Reports on thoracic pedicle screw (TPS) constructs have demonstrated their safety and efficacy; however, concerns exist regarding their increased cost. This is a review of adolescents with main thoracic scoliosis surgically treated with anterior release and posterior fusion or posterior fusion only. The objectives were to compare the radiographic outcomes and financial data of two surgical treatments: anterior/posterior spinal fusion (APSF) versus posterior spinal fusion (PSF-TPS) alone with TPSs, in patients with large 70-100 degrees main thoracic adolescent idiopathic scoliosis (AIS) curves.


We identified 43 patients with main thoracic Lenke type 1-4 AIS curves between 70 and 100 degrees who had been treated with either APSF or PSF-TPS.

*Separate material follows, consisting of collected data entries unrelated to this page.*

Lemma visit_parents_spec done od heap k node heap' parents :
  loop_inv done od heap → heap ≡ₚ (k, node) :: heap' →
  (∀ p, p ∈ parents ↔ references graph p node) → NoDup parents →
  ∃ st, foldM (visit_parent key node) (od, heap') parents = Ok st ∧
        loop_inv (done ++ [node]) st.1 st.2.
Proof.
  intros [Hod Hheap Hnd Hclosed Hdone] Hp Hpar Hndp.
  assert (k = rank node ∧ available graph done node) as [-> Hnode].
  { apply Hheap. rewrite Hp. left. }
  destruct (foldM_total_prefix (visit_inv done node) (visit_parent key node) (od, heap') parents)
    as (st & Hst & [Vod Vheap Vnd]).
  - split; cbn.
    + intros n. rewrite decide_False by set_solver. apply Hod.
    + intros k' n. rewrite Hp in Hnd. apply NoDup_cons in Hnd as [Hk _].
      specialize (Hheap k' n). rewrite Hp, elem_of_cons in Hheap.
      split.
      * intros Hin. destruct Hheap as [[-> Ha] _]; [by right|]. split; [done|]. left.
        split; [|done]. by intros ->.
      * intros (-> & [[Hne Ha]|[Hin _]]); [|by apply elem_of_nil in Hin].
        destruct Hheap as [_ [?|?]]; [done|naive_solver|done].
    + rewrite Hp in Hnd. by apply NoDup_cons in Hnd as [_ ?].
  - intros pre p post st -> Hinv. apply visit_parent_step; try done.
    + apply Hpar. set_solver.
    + apply NoDup_app in Hndp as (_ & Hd & _). intros Hin. apply (Hd p Hin). left.
  - exists st. split; [done|]. split; try done.
    + intros n. rewrite Vod. destruct (graph !! n) as [es|] eqn:E; [|done]. cbn. f_equal.
      case_decide as Hn; [done|]. rewrite list_to_set_app_L. cbn.
      assert (node ∉ es) by (intros ?; apply Hn, Hpar; exists es; done). set_solver.
    + intros k n. rewrite Vheap. apply and_iff_compat_l. split.
      * intros [[Hne Ha]|[_ ?]]; [|done]. by apply available_snoc.
      * intros Ha. destruct (decide (n ∈ parents)) as [?|Hn]; [by right|left].
        by apply (available_unsnoc graph done node n); [|rewrite <-Hpar].
    + intros n [Hn| ->%list_elem_of_singleton]%elem_of_app.
      * destruct (Hclosed n Hn) as (es & ? & ?). exists es. set_solver.
      * destruct Hnode as (_ & es & ? & ?). exists es. set_solver.
    + apply NoDup_app. split; [done|]. split; [|apply NoDup_singleton].
      destruct Hnode. set_solver.
Qed.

Both groups had equivalent radiographic corrections postoperatively. The PSF-TPS group patients had higher implant charges, but the APSF group had higher surgeon procedural charges, operating room charges, anesthesia charges, and inpatient room charges. Total charges were $75,295 for the APSF group and $71,236 for the PSF-TPS group (P > 0.05). Analyses of two subgroups of the APSF group, anterior release via thoracotomy versus VATS and same-day versus staged surgeries, failed to change any of the above findings.


Based on this financial analysis, there was no statistically significant differences between the APSF and PSF-TPS groups, with equivalent radiographic corrections.